• Your goal:
Pull out of the data below the stretch of lines bounded by the one containing "target, with the" and the one containing "(g_pan g) (o_target a))", both bounds included, unchanged.

• Collected data entries:
(* ===== verification/Refinement.v ===== *)
(** * Refinement: the controller implements an orbit

    The specification describes the controller as a camera on an orbit: a
    target, an offset of the camera from the target, and once per frame a
    gesture (a pan, a zoom factor, a rotation) that moves the target and
    turns and scales the offset within the limits.  This file states that
    machine ([Orbit], [Gesture], [orbit_step]) and proves that [onUpdate]
    implements it: a simulation between the worlds of the program and the
    states of the machine ([refines]).

    The machine has no counterpart of the private fields [_spherical],
    [_sphericalDelta], [_scale], [_zoomFrag] and [_atTheBack], nor of the
    orientation of the transform: the simulation shows that between two
    frames they are determined by the target and the offset. *)

From Stdlib Require Import Reals Lra List Bool.
From S2P Require Import Prelude Numbers XReal Vectors SphericalCoord Engine EngineProps.
From S2P Require Import ViewportControl UpdateProps OrbitProps InputProps.
Import ListNotations.

Local Open Scope bool_scope.
Local Open Scope R_scope.

(** ** The abstract machine *)

(** A camera on its orbit: the point it looks at and where it is, seen from
    that point. *)
Record Orbit : Type := mkOrbit {
  o_target : Vector3.t xreal;
  o_offset : Vector3.t xreal
}.

(** The input of one frame: the vectors to pan by, in the axes of the
    camera; the factor to scale the distance by; the angles to turn by. *)
Record Gesture : Type := mkGesture {
  g_pan : list (Vector3.t xreal);
  g_scale : xreal;
  g_dtheta : xreal;
  g_dphi : xreal
}.

Record Limits : Type := mkLimits {
  azimuth_lo : xreal;
  azimuth_hi : xreal;
  polar_lo : xreal;
  polar_hi : xreal;
  distance_lo : xreal;
  distance_hi : xreal
}.

(** Where the camera of an orbit is, and how it is turned: towards the
    target, with the up axis as the roll reference. *)
Definition o_position (a : Orbit) : Vector3.t xreal :=
  Vector3.add (o_target a) (o_offset a).

Definition o_rotation (a : Orbit) : Quaternion.t xreal :=
  Transform.lookRotation (o_position a) (o_target a) upY.

(** The limits of a script. *)
Definition limits_of (c : ViewportControl xreal) : Limits :=
  mkLimits (minAzimuthAngle c) (maxAzimuthAngle c) (minPolarAngle c) (maxPolarAngle c)
    (minDistance c) (maxDistance c).

Section Machine.

Context {ops : Spherical.Ops xreal} {eps : R} {C : Spherical.Contract ops eps}.

(** A spherical value with the up axis of the controller. *)
Definition blank : Spherical.t xreal := Spherical.mk (Fin 1) (Fin 0) (Fin 0) upY.

(** The coordinates of an offset after a gesture: turned, scaled, and
    clamped to the limits and to the safe polar interval. *)
Definition orbit_coords (l : Limits) (g : Gesture) (v : Vector3.t xreal) : Spherical.t xreal :=
  let s := Spherical.setFromVec3 blank v false in
  Spherical.mk
    (xmax (distance_lo l)
       (xmin (distance_hi l) (zoomed (Spherical.radius s) (g_scale g) (Fin 0))))
    (xmax (Fin eps)
       (xmin (Fin (PI - eps))
          (xmax (polar_lo l) (xmin (polar_hi l) (xadd (Spherical.phi s) (g_dphi g))))))
    (xmax (azimuth_lo l) (xmin (azimuth_hi l) (xadd (Spherical.theta s) (g_dtheta g))))
    upY.

(** One frame of the machine: the target moves by the pan, turned into
    world space by the orientation of the camera; the offset becomes the
    vector of the new coordinates. *)
Definition orbit_step (l : Limits) (g : Gesture) (a : Orbit) : Orbit :=
  mkOrbit
    (fold_left
       (fun t v => Vector3.add t (Quaternion.transformByQuat v (o_rotation a)))
       (g_pan g) (o_target a))
    (fst (Spherical.setToVec3 (orbit_coords l g (o_offset a)))).

(** ** From the program to the machine *)

(** The gesture of a frame: the pan vectors of the keys held, and what the
    wheel and drag blocks leave pending. *)
Definition gesture (e : Engine xreal) (c : ViewportControl xreal) : Gesture :=
  let c' := match accumulate e c with Ok c' => c' | Throw _ => c end in
  mkGesture (pan_vectors e) (_scale c')
    (Spherical.theta (_sphericalDelta c')) (Spherical.phi (_sphericalDelta c')).

(** A world implements an orbit between two frames: it can run, nothing is
    pending, the entity has no displaced parent, and the target, the position
    and the orientation are the ones of the orbit. *)
Definition refines (a : Orbit) (w : World xreal) : Prop :=
  running w /\ idle (self w) /\ _atTheBack (self w) = false /\
  Transform.parentPosition (transform w) = Vector3.zero /\
  vfinite (o_offset a) /\
  _target (self w) = o_target a /\
  Transform.position (transform w) = o_position a /\
  Transform.rotationQuaternion (transform w) = o_rotation a.

(** The orbit a world is on. *)
Definition orbit_of (w : World xreal) : Orbit :=
  mkOrbit (_target (self w))
    (Vector3.subtract (Transform.position (transform w)) (_target (self w))).

(** ** The simulation *)

Implicit Types (a : Orbit) (w : World xreal) (e : Engine xreal).

Lemma refines_settled a w : refines a w -> settled w.
Proof. now intros ((H & _) & _). Qed.

(** The offset the program reads is the offset of the orbit. *)
Lemma refines_offset a w :
  refines a w ->
  Vector3.subtract (Transform.position (transform w)) (_target (self w)) = o_offset a.
Proof.
  intros (Hr & _ & _ & _ & Hv & Ht & Hp & _). rewrite Hp, Ht. unfold o_position.
  apply subtract_add_cancel; [assumption|]. rewrite <- Ht. destruct Hr. auto with vc.
Qed.

(** The coordinates the program reads are the coordinates of that offset. *)
Lemma readOffset_refines a w :
  refines a w ->
  _spherical (readOffset w) = Spherical.setFromVec3 blank (o_offset a) false.
Proof.
  intros Hr. rewrite readOffset_spherical, (refines_offset a w Hr).
  destruct Hr as ((Hs & _) & _ & -> & _). apply Spherical.setFromVec3_ext, Hs.
Qed.

(** An orbit determines what a host sees of the worlds that implement it:
    the transform of the camera and the target. *)
Lemma refines_unique a w w' :
  refines a w -> refines a w' ->
  transform w' = transform w /\ _target (self w') = _target (self w).
Proof.
  intros (_ & _ & _ & Hz & _ & Ht & Hp & Hq) (_ & _ & _ & Hz' & _ & Ht' & Hp' & Hq').
  split; [|congruence].
  destruct (transform w), (transform w'). cbn in *. congruence.
Qed.

(** What [_updateTransform] reads after the blocks of [onUpdate]: the pan
    has moved the camera and the target together. *)
Lemma readOffset_handed a w e (s t p : xreal) :
  refines a w ->
  _spherical (readOffset (handed e w s t p)) =
  Spherical.setFromVec3 blank (o_offset a) false.
Proof.
  intros Hr. pose proof (refines_settled a w Hr) as Hs.
  destruct (pan_same_orbit e w Hs) as (_ & _ & Ho).
  rewrite readOffset_spherical. unfold handed.
  cbn [self transform with_target pending_input with_sphericalDelta with_scale
       _target _spherical _atTheBack].
  rewrite Ho, (refines_offset a w Hr).
  destruct Hr as (_ & _ & -> & _). apply Spherical.setFromVec3_ext. apply Hs.
Qed.

(** So the coordinates it writes are the coordinates of the machine. *)
Lemma prepared_handed a w e (s t p : xreal) :
  refines a w ->
  _spherical (prepared (handed e w s t p)) =
  orbit_coords (limits_of (self w)) (mkGesture (pan_vectors e) s t p) (o_offset a).
Proof.
  intros Hr. rewrite prepared_spherical, (readOffset_handed a) by assumption.
  destruct Hr as ((Hs & _) & (_ & _ & _ & Hz) & _).
  unfold handed, orbit_coords, limits_of. cbv zeta.
  cbn [self with_target pending_input with_sphericalDelta with_scale _spherical
       _sphericalDelta _scale _zoomFrag minAzimuthAngle maxAzimuthAngle minPolarAngle
       maxPolarAngle minDistance maxDistance Spherical.set_phi Spherical.set_theta
       Spherical.theta Spherical.phi azimuth_lo azimuth_hi polar_lo polar_hi
       distance_lo distance_hi g_scale g_dtheta g_dphi].
  rewrite Hz. f_equal. apply Hs.
Qed.

(** The target after the pan blocks is the target of the machine. *)
Lemma target_handed a w e (s t p : xreal) :
  refines a w ->
  _target (self (handed e w s t p)) =
  fold_left (fun t v => Vector3.add t (Quaternion.transformByQuat v (o_rotation a)))
    (pan_vectors e) (o_target a).
Proof.
  intros (_ & _ & _ & _ & _ & Ht & _ & Hq). unfold handed.
  cbn [self with_target _target]. now rewrite pan_moves, moves_target, Ht, Hq.
Qed.

Lemma parent_handed w e (s t p : xreal) :
  Transform.parentPosition (transform (handed e w s t p)) =
  Transform.parentPosition (transform w).
Proof. unfold handed. cbn [transform]. now rewrite pan_moves, moves_parent. Qed.

(** After [_updateTransform] a world without a displaced parent is on the
    orbit of its target and of the offset written. *)
Lemma refines_updateTransform w :
  running w -> Transform.parentPosition (transform w) = Vector3.zero ->
  refines
    (mkOrbit (_target (self w)) (fst (Spherical.setToVec3 (_spherical (prepared w)))))
    (_updateTransform w).
Proof.
  intros Hr Hz. pose proof Hr as (Hs & _).
  destruct (settled_polar w Hs) as [Hp1 Hp2].
  destruct (updateTransform_settled w Hs) as [Hs1 Hi1].
  unfold refines, o_rotation, o_position. cbn [o_target o_offset].
  rewrite updateTransform_root, updateTransform_atTheBack, updateTransform_target
    by assumption.
  cbv zeta. cbn [Transform.position Transform.rotationQuaternion Transform.parentPosition].
  split; [|split; [|split; [|split; [|split; [|split; [|split]]]]]];
    try reflexivity; try assumption.
  - apply (running_config w); [apply updateTransform_config | assumption | assumption].
  - apply prepared_front; auto with vc.
  - now apply prepared_offset_finite.
Qed.

(** One frame: when a world implements an orbit and the input of the frame
    is usable, [onUpdate] returns, and the world it returns implements the
    orbit the machine steps to under the gesture of the frame. *)
Lemma onUpdate_refines a w e :
  refines a w -> sound_frame e ->
  exists w', onUpdate e w = Ok w' /\
             refines (orbit_step (limits_of (self w)) (gesture e (self w)) a) w'.
Proof.
  intros Hr Hf. pose proof Hr as (Hrun & _ & _ & Hz & _).
  destruct (onUpdate_step e w Hrun Hf) as (s & t & p & Ha & -> & Hs0).
  eexists. split; [reflexivity|].
  unfold orbit_step, gesture. rewrite Ha. cbv zeta.
  change (_scale (pending_input (self w) s t p)) with s.
  change (Spherical.theta (_sphericalDelta (pending_input (self w) s t p))) with t.
  change (Spherical.phi (_sphericalDelta (pending_input (self w) s t p))) with p.
  cbn [g_pan]. rewrite <- (prepared_handed a w e s t p), <- (target_handed a w e s t p)
    by assumption.
  apply refines_updateTransform; [|now rewrite parent_handed].
  apply (running_config w); auto.
Qed.

(** *** Runs *)

(** The gesture and the limits are read from the configuration: two scripts
    of the same configuration with nothing pending see the same gesture in a
    frame. *)
Lemma limits_config (c c' : ViewportControl xreal) :
  config c = config c' -> limits_of c = limits_of c'.
Proof. unfold config, limits_of. intros Hc. now inv Hc. Qed.

Lemma gesture_config e (c c' : ViewportControl xreal) :
  config c = config c' -> idle c -> idle c' -> gesture e c = gesture e c'.
Proof.
  intros Hc (Ht & Hp & Hs & _) (Ht' & Hp' & Hs' & _).
  destruct (config_speeds _ _ Hc) as [Er Ez].
  unfold gesture, accumulate, wheelZoom, dragRotate. cbv zeta.
  repeat break_match;
    cbn [with_scale with_sphericalDelta _scale _sphericalDelta rotateSpeed canvas
         Spherical.set_theta Spherical.set_phi Spherical.theta Spherical.phi];
    rewrite ?Ht, ?Hp, ?Hs, ?Ht', ?Hp', ?Hs', ?Er, ?Ez;
    destruct (canvas c), (canvas c'); reflexivity.
Qed.

(** A run of the machine under the gestures of a list of frames. *)
Definition orbit_run (c : ViewportControl xreal) (es : list (Engine xreal)) (a : Orbit) :
    Orbit :=
  fold_left (fun a e => orbit_step (limits_of c) (gesture e c) a) es a.

Lemma orbit_run_config (c c' : ViewportControl xreal) es a :
  config c = config c' -> idle c -> idle c' -> orbit_run c es a = orbit_run c' es a.
Proof.
  intros Hc Hi Hi'. revert a. unfold orbit_run.
  induction es as [|e es IH]; intros a; cbn [fold_left]; [reflexivity|].
  now rewrite IH, (limits_config _ _ Hc), (gesture_config e _ _ Hc Hi Hi').
Qed.

(** C2. The refinement: from a world that implements an orbit, every run
    of frames with usable input returns, and the world it returns implements
    the orbit the machine reaches under the gestures of the frames.  The
    target, the position and the orientation of the camera after the run are
    those of the machine; the private fields of the script play no part. *)
Theorem frames_refine a w (es : list (Engine xreal)) :
  refines a w -> Forall sound_frame es ->
  exists w', frames w es = Ok w' /\ refines (orbit_run (self w) es a) w'.
Proof.
  revert a w. induction es as [|e es IH]; intros a w Hr Hf.
  - exists w. now split.
  - apply Forall_cons_iff in Hf. destruct Hf as [He Hf].
    destruct (onUpdate_refines a w e Hr He) as (w1 & Hu & Hr1).
    destruct (IH _ w1 Hr1 Hf) as (w' & Hrun & Hr').
    exists w'. split.
    + unfold frames in *. cbn [iterate]. now rewrite Hu.
    + change (orbit_run (self w) (e :: es) a)
        with (orbit_run (self w) es (orbit_step (limits_of (self w)) (gesture e (self w)) a)).
      rewrite (orbit_run_config (self w) (self w1)); [assumption| |apply Hr|apply Hr1].
      symmetry. now apply (onUpdate_config e).
Qed.

(** After [_updateTransform] a world is on the orbit of its own target and
    position. *)
Lemma orbit_of_updateTransform w :
  running w -> Transform.parentPosition (transform w) = Vector3.zero ->
  refines (orbit_of (_updateTransform w)) (_updateTransform w).
Proof.
  intros Hr Hz. pose proof (refines_updateTransform w Hr Hz) as Hu.
  unfold orbit_of. rewrite (refines_offset _ _ Hu). cbn [o_offset].
  now rewrite updateTransform_target.
Qed.

(** C34. One frame puts a world on an orbit: from a world that can run,
    on an entity without a displaced parent, a frame with usable input
    returns a world that implements the orbit of its own target and
    position. *)
Theorem onUpdate_establishes_orbit w e :
  running w -> Transform.parentPosition (transform w) = Vector3.zero ->
  sound_frame e ->
  exists w', onUpdate e w = Ok w' /\ refines (orbit_of w') w'.
Proof.
  intros Hr Hz Hf. destruct (onUpdate_step e w Hr Hf) as (s & t & p & _ & -> & Hs0).
  eexists. split; [reflexivity|].
  apply orbit_of_updateTransform; [|now rewrite parent_handed].
  apply (running_config w); auto.
Qed.

End Machine.

Arguments orbit_coords {ops} eps l g v.
Arguments orbit_step {ops} eps l g a.
Arguments orbit_run {ops} eps c es a.
(* ===== verification/Scenario.v ===== *)
(** * Scenario: the theorems at concrete worlds

    The script as the constructor leaves it, with the implementation of
    [Spherical] of [SphericalCoord], attached to an entity at [(0, 0, 5)],
    the camera of the example of section 8 of the specification: frames
    with concrete input, the camera written at the pole, the camera turned
    across the half turn under finite azimuth limits, the readings of a run
    of frames, and the instances of the theorems of [OrbitProps], [Seam],
    [InputProps], [Store], [LookAt], [ZoomLimit], [Turns], [NotANumber],
    [Refinement], [Gesture] and [Order] at these worlds. *)

From Stdlib Require Import Reals Lra List Bool.
From S2P Require Import Prelude Numbers XReal Trig Vectors SphericalCoord Engine EngineProps.
From S2P Require Import ViewportControl UpdateProps OrbitProps Seam InputProps LookAt ZoomLimit.
From S2P Require Import Store Turns NotANumber Refinement Gesture Order.
Import ListNotations.

Local Open Scope R_scope.

#[local] Existing Instance Spherical.spec_ops.

(** The margin of the implementation. *)
Definition margin : R := 1 / 1000000.

(** ** The worlds *)

(** The camera at [(a, b, c)] below a parent at [(px, py, pz)]. *)
Definition camera_under (a b c px py pz : R) : World xreal :=
  constructor (Transform.mk (vfin a b c) Quaternion.identity (vfin px py pz)).

Lemma tfinite_placed (a b c px py pz : R) :
  tfinite (Transform.mk (vfin a b c) Quaternion.identity (vfin px py pz)).
Proof. repeat split. Qed.

Lemma settled_camera (a b c px py pz : R) : settled (camera_under a b c px py pz).
Proof. apply settled_constructor, tfinite_placed. Qed.

Lemma running_camera (a b c px py pz : R) : running (camera_under a b c px py pz).
Proof. apply running_constructor, tfinite_placed. Qed.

• Exercise result:
    target, with the up axis as the roll reference. *)
Definition o_position (a : Orbit) : Vector3.t xreal :=
  Vector3.add (o_target a) (o_offset a).

Definition o_rotation (a : Orbit) : Quaternion.t xreal :=
  Transform.lookRotation (o_position a) (o_target a) upY.

(** The limits of a script. *)
Definition limits_of (c : ViewportControl xreal) : Limits :=
  mkLimits (minAzimuthAngle c) (maxAzimuthAngle c) (minPolarAngle c) (maxPolarAngle c)
    (minDistance c) (maxDistance c).

Section Machine.

Context {ops : Spherical.Ops xreal} {eps : R} {C : Spherical.Contract ops eps}.

(** A spherical value with the up axis of the controller. *)
Definition blank : Spherical.t xreal := Spherical.mk (Fin 1) (Fin 0) (Fin 0) upY.

(** The coordinates of an offset after a gesture: turned, scaled, and
    clamped to the limits and to the safe polar interval. *)
Definition orbit_coords (l : Limits) (g : Gesture) (v : Vector3.t xreal) : Spherical.t xreal :=
  let s := Spherical.setFromVec3 blank v false in
  Spherical.mk
    (xmax (distance_lo l)
       (xmin (distance_hi l) (zoomed (Spherical.radius s) (g_scale g) (Fin 0))))
    (xmax (Fin eps)
       (xmin (Fin (PI - eps))
          (xmax (polar_lo l) (xmin (polar_hi l) (xadd (Spherical.phi s) (g_dphi g))))))
    (xmax (azimuth_lo l) (xmin (azimuth_hi l) (xadd (Spherical.theta s) (g_dtheta g))))
    upY.

(** One frame of the machine: the target moves by the pan, turned into
    world space by the orientation of the camera; the offset becomes the
    vector of the new coordinates. *)
Definition orbit_step (l : Limits) (g : Gesture) (a : Orbit) : Orbit :=
  mkOrbit
    (fold_left
       (fun t v => Vector3.add t (Quaternion.transformByQuat v (o_rotation a)))
       (g_pan g) (o_target a))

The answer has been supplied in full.